Abstract

Current prosthetic limbs lack personalization and are inaccessible to underserved communities. They are manufactured by traditional manufacturing methods which are labor-intensive, time-consuming, and do not allow for rapid iteration or customization to meet individual patient needs. On the other hand, 3D printing offers a promising alternative, allowing for customization in prosthetic components. However, without careful optimization of material selection and printing conditions, prosthetic devices may suffer from issues such as shear failure, poor fitness, or reduced comfort, leading to decreased usability and user dissatisfaction. This is why the mechanical design, printing conditions, and material selection are paid attention to as they are factors affecting the functionality of the 3D printed prosthetic limb.
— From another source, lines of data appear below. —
(** The gap goes on in the new leaf; the cache is set to the old length. *)
Lemma insert_across : M < size + numBytes n -> b <> numBytes n -> b <> 0 -> M < b + size -> exists h' s' l',
  CFStorageInsertLeafUnfrozen h s a b size (base + b) = Ok (h', s', a, h_next h) /\ inserted l b size l' /\ leaf_result h a n base l' h' s' (h_next h).
Proof.
  intros Hov N1 N2 Hw. pose proof leaf_len as Ll. unfold CFStorageInsertLeafUnfrozen. rewrite (load_Ok h a n Ha). cbn [mbind result_bind]. rewrite Hi, HM.
  destruct (Z.ltb_spec M (size + numBytes n)); [|lia]. destruct (Z.eqb_spec b (numBytes n)) as [|_]; [done|]. destruct (Z.eqb_spec b 0) as [|_]; [done|].
  destruct (Z.leb_spec (b + size) M); [lia|]. rewrite create_alloc.
  destruct (split_blocks (numBytes n + size - M) (b + size - M) M) as (c1 & mem1 & n2 & g2 & -> & B1 & T1 & R2 & G2 & L2);
    [lia..|by apply Z.divide_sub_r; [apply Z.divide_add_r|]|].
  cbn [mbind result_bind]. erewrite set_cache_leaf; [|done|apply lookup_insert_eq|done]. cbn [mbind result_bind]. rewrite put_put, load_put.
  cbn [mbind result_bind]. rewrite put_put. cbn [numBytes set_info set_numBytes].
  match goal with |- context [put (alloc h n2) a ?x] => set (n1 := x) end.
  assert (L1 : leaf_of M vs n1 (leaf_cells mem1 M)) by (eapply leaf_of_block; [done|unfold n1; cbn; exact HM|done|lia|done]).
  assert (Len1 : len (leaf_cells mem1 M) = M) by (by apply (leaf_cells_length c1); [|lia]).
  eexists _, _, (leaf_cells mem1 M ++ g2 ++ drop (Z.to_nat b) l). split; [reflexivity|].
  split; [apply (split_inserted c1 _ (b + size - M) mem1 g2); [done|lia|done|done|lia]|].
  eapply (two_leaves _ _ _ _ _ n1 n2 _ _ _ (numBytes n)); [done|done|exact L1|exact L2| | |reflexivity|done|left].
  - apply nonempty_len. lia.
  - apply nonempty_len. rewrite length_app, length_drop. lia.
  - split_and!; [done| |lia|cbn; rewrite HM; lia]. unfold n1, cachedRange. cbn [info set_info]. f_equal. lia.
Qed.

Lemma insert_leaf : exists h' s' sib l',
  CFStorageInsertLeafUnfrozen h s a b size (base + b) = Ok (h', s', a, sib) /\ inserted l b size l' /\ leaf_result h a n base l' h' s' sib.
Proof.
  destruct (Z.le_gt_cases (size + numBytes n) M) as [L|L]; [destruct (insert_fits L) as (h' & s' & l' & H); by exists h', s', 0, l'|].
  assert (exists h' s' l', CFStorageInsertLeafUnfrozen h s a b size (base + b) = Ok (h', s', a, h_next h) /\ inserted l b size l' /\
            leaf_result h a n base l' h' s' (h_next h)) as (h' & s' & l' & H); [|by exists h', s', (h_next h), l'].
  destruct (decide (b = numBytes n)); [by apply insert_behind; [lia|]|]. destruct (decide (b = 0)); [by apply insert_before; [lia|]|].
  destruct (Z.le_gt_cases (b + size) M); [apply insert_within; [lia|done..]|apply insert_across; [lia|done|done|lia]].
Qed.

End Leaf.

End Insertion.

End StorageLeaf.
(* ===== verification/StorageFrozen.v ===== *)
(** * Insertion into a leaf that may be shared

    The old leaf is left alone: the bytes go to one or two new leaves, or the old leaf is
    kept beside a new one when the position is at its end or its start. *)

From stdpp Require Import base list numbers option gmap.
From Stdlib Require Import ZArith Lia.
From S2P Require Import Prelude Storage StorageHeap StorageTree StorageLeaf.
Import Storage StorageHeap StorageTree StorageLeaf.

Module StorageFrozen.

(** [x] written over [m] at [d]. *)
Definition splice {A} (m : list A) (d : nat) (x : list A) : list A := take d m ++ x ++ drop (d + length x) m.

Lemma splice_block_length {A} (m x : list A) (d : nat) : (d + length x <= length m)%nat -> length (splice m d x) = length m.
Proof. intros H. unfold splice. rewrite !length_app, length_take, length_drop. lia. Qed.

Lemma splice_take {A} (m x : list A) (d : nat) : (d + length x <= length m)%nat -> take (d + length x) (splice m d x) = take d m ++ x.
Proof. intros H. unfold splice. rewrite app_assoc. apply take_app_exact. rewrite length_app, length_take. lia. Qed.

Lemma splice_two {A} (m x y : list A) (d : nat) :
  (length x <= d)%nat -> (d + length y <= length m)%nat ->
  take (d + length y) (splice (splice m 0 x) d y) = x ++ take (d - length x) (drop (length x) m) ++ y.
Proof.
  intros Hx Hd. rewrite splice_take by (rewrite splice_block_length; lia). rewrite (app_assoc x). f_equal.
  unfold splice. change (take 0 m ++ x ++ drop (0 + length x) m) with (x ++ drop (length x) m).
  by rewrite take_app, (take_ge x) by lia.
Qed.

Lemma memmove_cells (dst src : list cell) (d so k : Z) :
  0 <= k -> 0 <= d -> d + k <= len dst -> 0 <= so -> so + k <= len src ->
  memmove dst d src so k = Ok (splice dst (Z.to_nat d) (take (Z.to_nat k) (drop (Z.to_nat so) src))).
Proof.
  intros. rewrite memmove_Ok by lia. unfold splice. rewrite length_take, length_drop. do 4 f_equal. lia.
Qed.

Section Insertion.

Context (M vs : Z) (s : CFStorage) (HM : maxLeafCapacity s = M) (HK : M <= kMaxLeafCapacity) (HV : (vs | M)).
Context (h : heap) (a c : Z) (mem : option (list cell)) (r : CFRange) (n : CFStorageNode) (l : list cell).
Context (Ha : h_nodes h !! a = Some n) (Hi : info n = Leaf c mem r) (B : block_ok c mem (numBytes n)) (Hn : 0 < numBytes n <= M) (Vn : (vs | numBytes n))
  (El : l = leaf_cells mem (numBytes n)) (Al : allocated n).
Context (b size abs : Z) (Hb : 0 <= b <= numBytes n) (Hs : 0 < size <= M) (Vs : (vs | size)).
Context (N0 : 0 < h_next h) (Hr : 0 < refCount n).

(** The outcomes: one new leaf; a new leaf behind or before the old one; two new leaves. *)
Inductive frozen_result (l' : list cell) : heap -> Z -> Z -> Prop :=
| fr_one (n1 : CFStorageNode) : refCount n1 = 1 -> leaf_of M vs n1 l' -> frozen_result l' (alloc h n1) (h_next h) 0
| fr_behind (n2 : CFStorageNode) (l2 : list cell) :
    refCount n2 = 1 -> leaf_of M vs n2 l2 -> l2 <> [] -> l' = l ++ l2 -> frozen_result l' (alloc h n2) a (h_next h)
| fr_before (n1 : CFStorageNode) (l1 : list cell) :
    refCount n1 = 1 -> leaf_of M vs n1 l1 -> l1 <> [] -> l' = l1 ++ l ->
    frozen_result l' (alloc (put h a (set_refCount (refCount n + 1) n)) n1) (h_next h) a
| fr_two (n1 n2 : CFStorageNode) (l1 l2 : list cell) :
    refCount n1 = 1 -> refCount n2 = 1 -> leaf_of M vs n1 l1 -> leaf_of M vs n2 l2 -> l1 <> [] -> l2 <> [] -> l' = l1 ++ l2 ->
    frozen_result l' (alloc (alloc h n1) n2) (h_next h) (h_next h + 1).

Lemma frozen_len : len l = numBytes n.
Proof. rewrite El. by apply (leaf_cells_length c); [|lia]. Qed.

Lemma old_block : exists m, mem = Some m /\ numBytes n <= len m /\ l = take (Z.to_nat (numBytes n)) m.
Proof. unfold allocated in Al. rewrite Hi in Al. destruct mem as [m|]; [|done]. exists m. cbn in B. split_and!; [done|lia|done]. Qed.

(** A block for a new leaf of [k] bytes. *)
Lemma new_block (g : heap) (k : Z) : 0 < k <= M -> exists c' m', k <= len m' /\ (c' = 0 \/ c' = len m') /\
  CFStorageAllocLeafNodeMemory s (alloc g (new_node s true k)) (h_next g) k false =
    Ok (alloc g (mkNode k 1 (alwaysFrozen s) (Leaf c' (Some m') (CFRangeMake 0 0)))).
Proof.
  intros Hk. destruct (alloc_block s (alloc g (new_node s true k)) (h_next g) 0 k 0 None (CFRangeMake 0 0) (new_node s true k) ltac:(lia)
              (lookup_alloc _ _) eq_refl eq_refl ltac:(lia) ltac:(lia)) as (c' & m' & -> & L & C & _).
  exists c', m'. split_and!; [done..|]. by rewrite put_alloc.
Qed.

(** A copy into a new leaf. *)
Lemma new_copy (g : heap) (k c' d so j : Z) (m' src : list cell) (f : bool) (rc : CFRange) :
  0 <= j -> 0 <= d -> d + j <= len m' -> 0 <= so -> so + j <= len src ->
  copy_to_leaf (alloc g (mkNode k 1 f (Leaf c' (Some m') rc))) (h_next g) d src so j =
    Ok (alloc g (mkNode k 1 f (Leaf c' (Some (splice m' (Z.to_nat d) (take (Z.to_nat j) (drop (Z.to_nat so) src)))) rc))).
Proof. intros. erewrite copy_leaf; [|apply lookup_alloc|done|by apply memmove_cells]. by rewrite put_alloc. Qed.

Lemma cache_new (g : heap) (nd : CFStorageNode) (c' off : Z) (m' : option (list cell)) (rc : CFRange) :
  0 < h_next g -> info nd = Leaf c' m' rc ->
  CFStorageSetCache (alloc g nd) s (h_next g) off = Ok (alloc g (set_info (Leaf c' m' (conv s off (numBytes nd))) nd), set_cache (h_next g) s).
Proof. intros Ng E. erewrite set_cache_leaf; [|lia|apply lookup_alloc|exact E]. by rewrite put_alloc. Qed.

Lemma frozen_fits : size + numBytes n <= M -> exists h' l',
  CFStorageInsertLeafFrozen h s a b size abs = Ok (h', set_cache (h_next h) s, h_next h, 0) /\ inserted l b size l' /\ frozen_result l' h' (h_next h) 0.
Proof.
  intros Hfit. pose proof frozen_len as Ll. destruct old_block as (m & -> & Lm & Elm).
  unfold CFStorageInsertLeafFrozen. rewrite (load_Ok h a n Ha). unfold leaf_memory. cbn [mbind result_bind]. rewrite Hi. cbn [mbind result_bind].
  rewrite HM. destruct (Z.leb_spec (size + numBytes n) M); [|lia]. rewrite create_alloc.
  destruct (new_block h (size + numBytes n) ltac:(lia)) as (c' & m' & L' & C' & ->). cbn [mbind result_bind].
  rewrite new_copy by lia. cbn [mbind result_bind]. rewrite drop_0.
  set (x := take (Z.to_nat b) m). assert (Lx : len x = b) by (unfold x; rewrite length_take; lia).
  assert (Ls : length (splice m' (Z.to_nat 0) x) = length m') by (apply splice_block_length; cbn; lia).
  rewrite new_copy by lia. cbn [mbind result_bind]. erewrite cache_new; [|done|reflexivity]. cbn [mbind result_bind].
  set (y := take (Z.to_nat (numBytes n - b)) (drop (Z.to_nat b) m)).
  assert (Ly : len y = numBytes n - b) by (unfold y; rewrite length_take, length_drop; lia).
  set (z := splice (splice m' (Z.to_nat 0) x) (Z.to_nat (b + size)) y).
  assert (Lz : length z = length m') by (unfold z; rewrite splice_block_length; lia).
  eexists _, (leaf_cells (Some z) (size + numBytes n)). split; [reflexivity|]. split.
  - exists (take (Z.to_nat (b + size) - length x) (drop (length x) m')). split; [rewrite length_take, length_drop; lia|]. cbn [leaf_cells].
    replace (Z.to_nat (size + numBytes n)) with (Z.to_nat (b + size) + length y)%nat by lia. unfold z.
    rewrite splice_two by lia. f_equal; [unfold x; rewrite Elm, take_take; f_equal; lia|]. f_equal. unfold y. rewrite Elm, skipn_firstn_comm. f_equal. lia.
  - apply fr_one; [done|]. eapply leaf_of_block; [done|done|cbn; lia|lia|by apply Z.divide_add_r].
Qed.

Lemma frozen_behind : M < size + numBytes n -> b = numBytes n -> exists h' l',
  CFStorageInsertLeafFrozen h s a b size abs = Ok (h', set_cache (h_next h) s, a, h_next h) /\ inserted l b size l' /\ frozen_result l' h' a (h_next h).
Proof.
  intros Hov Eb. pose proof frozen_len as Ll. unfold CFStorageInsertLeafFrozen. rewrite (load_Ok h a n Ha). unfold leaf_memory.
  cbn [mbind result_bind]. rewrite Hi. cbn [mbind result_bind]. rewrite HM. destruct (Z.leb_spec (size + numBytes n) M); [lia|].
  destruct (Z.eqb_spec b (numBytes n)); [|done]. rewrite create_alloc. erewrite cache_new; [|done|reflexivity]. cbn [mbind result_bind].
  eexists _, (l ++ leaf_cells None size). split; [reflexivity|]. split.
  - exists (leaf_cells None size). cbn [leaf_cells]. rewrite length_replicate. split; [lia|]. by rewrite take_ge, drop_ge, app_nil_r by lia.
  - apply (fr_behind _ _ (leaf_cells None size)); [done|eapply leaf_of_block; [done|done|done|lia|done]| |done].
    apply nonempty_len. cbn. rewrite length_replicate. lia.
Qed.

Lemma frozen_before : M < size + numBytes n -> b = 0 -> exists h' l',
  CFStorageInsertLeafFrozen h s a b size abs = Ok (h', set_cache (h_next h) s, h_next h, a) /\ inserted l b size l' /\ frozen_result l' h' (h_next h) a.
Proof.
  intros Hov Eb. pose proof frozen_len as Ll. unfold CFStorageInsertLeafFrozen. rewrite (load_Ok h a n Ha). unfold leaf_memory.
  cbn [mbind result_bind]. rewrite Hi. cbn [mbind result_bind]. rewrite HM. destruct (Z.leb_spec (size + numBytes n) M); [lia|].
  destruct (Z.eqb_spec b (numBytes n)); [lia|]. destruct (Z.eqb_spec b 0); [|done].
  unfold CFStorageRetainNode. rewrite (load_Ok h a n Ha). cbn [mbind result_bind]. destruct (Z.ltb_spec 0 (refCount n)); [|lia]. cbn [mbind result_bind].
  rewrite create_alloc. erewrite cache_new; [|done|reflexivity]. cbn [mbind result_bind].
  eexists _, (leaf_cells None size ++ l). split; [reflexivity|]. split.
  - exists (leaf_cells None size). cbn [leaf_cells]. rewrite length_replicate. split; [lia|]. by rewrite Eb.
  - apply (fr_before _ _ (leaf_cells None size)); [done|eapply leaf_of_block; [done|done|done|lia|done]| |done].
    apply nonempty_len. cbn. rewrite length_replicate. lia.
Qed.

(** The same below another new node. *)
Lemma put_under (g : heap) (x x' y : CFStorageNode) : put (alloc (alloc g x) y) (h_next g) x' = alloc (alloc g x') y.
Proof. unfold put, alloc. cbn. rewrite (insert_insert_ne _ (h_next g) (h_next g + 1)) by lia. by rewrite insert_insert_eq. Qed.

Lemma lookup_under (g : heap) (x y : CFStorageNode) : h_nodes (alloc (alloc g x) y) !! h_next g = Some x.
Proof. rewrite lookup_alloc_ne by (cbn; lia). apply lookup_alloc. Qed.

Lemma copy_under (g : heap) (k c' d so j : Z) (m' src : list cell) (f : bool) (rc : CFRange) (y : CFStorageNode) :
  0 <= j -> 0 <= d -> d + j <= len m' -> 0 <= so -> so + j <= len src ->
  copy_to_leaf (alloc (alloc g (mkNode k 1 f (Leaf c' (Some m') rc))) y) (h_next g) d src so j =
    Ok (alloc (alloc g (mkNode k 1 f (Leaf c' (Some (splice m' (Z.to_nat d) (take (Z.to_nat j) (drop (Z.to_nat so) src)))) rc))) y).
Proof. intros. erewrite copy_leaf; [|apply lookup_under|done|by apply memmove_cells]. by rewrite put_under. Qed.

Lemma intersection_of (a0 k0 a1 k1 : Z) :
  intersectionRange (CFRangeMake a0 k0) (CFRangeMake a1 k1) =
    if Z.min (a0 + k0) (a1 + k1) <=? Z.max a0 a1 then CFRangeMake 0 0 else CFRangeMake (Z.max a0 a1) (Z.min (a0 + k0) (a1 + k1) - Z.max a0 a1).
Proof. done. Qed.

Lemma copy_overlap_some (g : heap) (dst o k sz sh : Z) (m : list cell) :
  0 < k -> copy_overlap g dst (Some m) (CFRangeMake o k) sz sh = copy_to_leaf g dst (o - sh) m (o - sz) k.
Proof. intros H. unfold copy_overlap. cbn [rlength location]. by destruct (Z.ltb_spec 0 k); [|lia]. Qed.

Lemma copy_overlap_none (g : heap) (dst o sz sh : Z) (m : option (list cell)) : copy_overlap g dst m (CFRangeMake o 0) sz sh = Ok g.
Proof. done. Qed.

(** Two new leaves with blocks. *)
Definition two (c1 c2 : Z) (m1 m2 : list cell) : heap :=
  alloc (alloc h (mkNode M 1 (alwaysFrozen s) (Leaf c1 (Some m1) (CFRangeMake 0 0))))
    (mkNode (size + numBytes n - M) 1 (alwaysFrozen s) (Leaf c2 (Some m2) (CFRangeMake 0 0))).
This paper discusses the attempt to design an affordable customized 3D printed lower limb prosthetic socket for a 13-year old male user. The key of the paper is that it that has more reduced weight by using G-sheet geroid lattice structure. NTop software is used to optimize the structure of the socket, and assess its 3D printability. Ansys software is used to simulate the cyclic loading, the gait cycle and make sure the socket is mechanically strong and robust.  The prosthetic socket will be made of ASA material and will be later manufactured using German RepRap X1000 FDM 3D printer.

Biography 

Raghad Maraqa: a fourth-year mechanical engineering student at Al Hussein Technical University with huge interest in material science, and 3D printing. Raghad is a certified SOLIDWORKS Associate. She has earned other certifications from SOLIDWORKS in 3D Printing and Simulation.